[Collected data entries]
-- -- --

Lemma test_dependencies_run s (w : World C) :
  ∃ out,
    test_system.test_dependencies s w =
      (match first_raise s test_system.required_packages with
       | Some e => Raise e
       | None =>
           Return (bool_decide
                     (List.filter (import_fails s)
                        test_system.required_packages = []))
       end,
       {| mcp_client := mcp_client w; stdout := (stdout w ++ out)%list |}).
Proof.
  unfold test_system.test_dependencies.
  generalize test_system.required_packages as packages. intros packages.
  unfold mbind, M_bind, print. simpl.
  edestruct check_packages_run as [out ->].
  destruct (first_raise s packages) as [e|].
  - simpl. eexists. by rewrite <- (assoc_L (++)).
  - rewrite app_nil_l.
    destruct (List.filter (import_fails s) packages)
      as [|package missing]; run_test.
    + eexists. by rewrite <- !(assoc_L (++)).
    + eexists. by rewrite <- !(assoc_L (++)).
Qed.

Lemma first_raise_None s packages :
  first_raise s packages = None ↔
  Forall (λ package,
    ∀ e, import_module s (test_system.module_name package) ≠ ImportRaised e)
    packages.
Proof.
  induction packages as [|package packages IH]; simpl.
  - split; [constructor|done].
  - rewrite Forall_cons, <- IH.
    destruct (import_module s (test_system.module_name package)) as [|msg|e].
    + split; [|tauto]. intros ->. split; [|done]. intros ? [=].
    + split; [|tauto]. intros ->. split; [|done]. intros ? [=].
    + split; [done|]. intros [Hne _]. by destruct (Hne e).
Qed.

Lemma no_import_fails s packages :
  List.filter (import_fails s) packages = [] ↔
  Forall (λ package,
    ∀ msg, import_module s (test_system.module_name package) ≠ ImportError msg)
    packages.
Proof.
  induction packages as [|package packages IH]; simpl.
  - split; [constructor|done].
  - rewrite Forall_cons, <- IH. unfold import_fails at 1.
    destruct (import_module s (test_system.module_name package)) as [|msg|e].
    + split; [|tauto]. intros ->. split; [|done]. intros ? [=].
    + split; [done|]. intros [Hne _]. by destruct (Hne msg).
    + split; [|tauto]. intros ->. split; [|done]. intros ? [=].
Qed.

Lemma dependencies_verdict_true s :
  dependencies_verdict s = Return true ↔
  ∀ name,
    name ∈ ["fastapi"; "uvicorn"; "mcp"; "openai"; "httpx"; "python_dotenv"] →
    import_module s name = Imported.
Proof.
  unfold dependencies_verdict.
  change ["fastapi"; "uvicorn"; "mcp"; "openai"; "httpx"; "python_dotenv"]
    with (test_system.module_name <$> test_system.required_packages).
  generalize test_system.required_packages. intros packages.
  split.
  - intros Hrun name Hname.
    apply list_elem_of_fmap in Hname as (package & -> & Hpackage).
    destruct (first_raise s packages) eqn:Hraise;
      [done|].
    injection Hrun as Hrun. apply bool_decide_eq_true_1 in Hrun.
    apply first_raise_None in Hraise. apply no_import_fails in Hrun.
    rewrite Forall_forall in Hraise, Hrun.
    specialize (Hraise package Hpackage). specialize (Hrun package Hpackage).
    destruct (import_module s (test_system.module_name package));
      [done|by destruct (Hrun msg)|by destruct (Hraise e)].
  - intros Hall.
    assert (Hok : Forall (λ package,
              import_module s (test_system.module_name package) = Imported)
              packages).
    { apply Forall_forall. intros package Hpackage. apply Hall.
      apply list_elem_of_fmap. eauto. }
    assert (first_raise s packages = None) as ->.
    { apply first_raise_None. eapply Forall_impl; [exact Hok|].
      simpl. intros package -> e [=]. }
    rewrite bool_decide_eq_true_2; [done|].
    apply no_import_fails. eapply Forall_impl; [exact Hok|].
    simpl. intros package -> msg [=].
Qed.

(** X8: [test_dependencies] returns [True] exactly when each of the
    modules [fastapi], [uvicorn], [mcp], [openai], [httpx] and
    [python_dotenv] can be imported: for the package [python-dotenv] the
    name it tries is [python_dotenv]. *)
Theorem test_dependencies_passes_iff s (w : World C) :
  (test_system.test_dependencies s w).1 = Return true ↔
  ∀ name,
    name ∈ ["fastapi"; "uvicorn"; "mcp"; "openai"; "httpx"; "python_dotenv"] →
    import_module s name = Imported.
Proof.
  destruct (test_dependencies_run s w) as [out ->].
  apply dependencies_verdict_true.
Qed.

-- -- --

== WHAT YOU WILL DO ==
The reply must consist solely of the lines from the one containing "[python_dotenv] can be" through the last line of the data, reproduced exactly.

== RESULT OF THIS EXERCISE ==
    [python_dotenv] can be imported: for the package [python-dotenv] the
    name it tries is [python_dotenv]. *)
Theorem test_dependencies_passes_iff s (w : World C) :
  (test_system.test_dependencies s w).1 = Return true ↔
  ∀ name,
    name ∈ ["fastapi"; "uvicorn"; "mcp"; "openai"; "httpx"; "python_dotenv"] →
    import_module s name = Imported.
Proof.
  destruct (test_dependencies_run s w) as [out ->].
  apply dependencies_verdict_true.
Qed.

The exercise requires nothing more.